Hapoel Tel Aviv, the defending cup holders were beaten by local rivals Maccabi Tel Aviv 0–4 in the semi-finals. In the final, Maccabi were beaten 1–3 by Beitar Tel Aviv.

18 May 1940
Maccabi Tel Aviv 1-3 Beitar Tel Aviv
  Maccabi Tel Aviv: Beit HaLevi 9'
  Beitar Tel Aviv: Kretchman 6', Bogdanov 60', Panz 88'

===Jerusalem League===
A five-team league was played in Jerusalem during spring 1940, with each team playing its opponents twice. Maccabi Bar Kochva Jerusalem won the league.

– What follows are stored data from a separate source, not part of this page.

Lemma lowered_stmt_parts loops n : lowered_stmt loops nodes n = true ->
  is_jump (sn_k n) = false /\ sn_delay_ticks n = 0 /\ implb (is_loop (sn_k n)) loops = true /\ z_literal nodes (sn_expr_root n) = false /\
  Forall (fun r => z_literal nodes r = false) (sn_rhs_roots n) /\ Forall (Z.le 0) (roots_used n).
Proof using Type.
  unfold lowered_stmt. rewrite !andb_true_iff, !negb_true_iff. intros (((((H1 & H2) & H3) & H4) & H5) & H6). split_and!; try done.
  - by apply Z.eqb_eq.
  - eapply forallb_Forall; [|exact H5]. intros r. apply negb_true_iff.
  - eapply forallb_Forall; [|exact H6]. intros r. apply Z.leb_le.
Qed.

Lemma map_values_nz (σ : valuation) vs ps roots : Forall (fun v => v <> sZ) vs -> Forall (Z.le 0) roots -> Forall (fun r => z_literal nodes r = false) roots ->
  map σ ps = map (value vs) roots -> Forall (fun v => v <> sZ) (map σ ps).
Proof using Harena.
  intros Hv Hr Hz ->. apply Forall_forall. intros v Hin. apply list_elem_of_fmap in Hin as (r & -> & Hin).
  rewrite Forall_forall in Hr, Hz. apply den_nz; auto.
Qed.

Lemma exec_assign_scalar run treat tick n st : sn_delay_ticks n = 0 -> sn_k n = sk_blocking_assign -> 0 <= sn_lhs_signal n -> 0 <= sn_expr_root n ->
  sane st -> wp (exec_node m run tick treat n) (st, Some fl_none) (fun _ s' => s'.2 = Some fl_none /\ sane s'.1 /\
    visible s'.1 = (store (ms_values st) (sn_lhs_signal n, value (ms_values st) (sn_expr_root n)), ms_nba_queue st, ms_events st)).
Proof using Harena.
  intros Hd Hk Hl Hr Hs. unfold exec_node. rewrite Hk. apply wp_bind. unfold wp at 1, lift, in_range. cbn [fst snd]. destruct (_ <? _) eqn:El.
  - unfold wp, lift, assign_scalar. rewrite Hd. cbn [Z.eqb negb fst snd]. unfold mbind, St_bind.
    pose proof (eval_spec m Harena (sn_expr_root n) st Hr Hs) as He. unfold wp in He. destruct (eval m _ st) as [[v st1]|]; [|done].
    destruct He as (-> & V1 & S1). injection V1 as Ev Eq Ee.
    pose proof (assign_visible (sn_lhs_signal n) (value (ms_values st) (sn_expr_root n)) st1 Hl S1) as Ha. unfold wp in Ha.
    destruct (assign_signal _ _ st1) as [[b st2]|]; [|done]. destruct Ha as [V2 S2]. rewrite Ev, Eq, Ee in V2. by split_and!.
  - apply wp_ret. split_and!; try done. unfold visible, store. simpl. apply Z.ltb_ge in El. by rewrite vset_outside.
Qed.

| Pos | Team | Pld | W | D | L | GF | GA | GR | Pts | Qualification |
| 1 | Maccabi Jerusalem | 8 | 6 | 2 | 0 | 17 | 5 | 3.400 | 14 | League champions |
| 2 | Hapoel Jerusalem | 8 | 4 | 2 | 2 | 15 | 9 | 1.667 | 10 |  |
| 3 | Homenetmen | 8 | 3 | 2 | 3 | 14 | 15 | 0.933 | 8 |
| 4 | RAMC/CMP | 8 | 1 | 2 | 5 | 11 | 20 | 0.550 | 4 |
| 5 | Jerusalem F.C. | 8 | 1 | 2 | 5 | 9 | 17 | 0.529 | 4 |
| 6 | The Broons | 0 | - | - | - | - | - | — | 0 | Withdrew |

==National team==
The national Eretz Israel team hosted the Lebanese national team in a friendly match, Lebanon's first official international, which was played on 27 April 1940.

27 April 1940
PAL 5-1 LBN
  PAL: Meitner 2', Schneiderowitz 11', Machlis 32', Caspi 40', 60'
  LBN: Cordahi 50'

==Notable events==
- On 9 December 1939, Maccabi Nes Tziona had beaten Maccabi Tel Aviv in a match for the Melchett Cup 2–1. In the match, held at the Maccabiah Stadium, The brothers Schneiderowitz scored the two goals for Nes Tziona on the 47th and 64th minute, while Gaul Machlis scored the only goal for Tel Aviv on the 61st minute.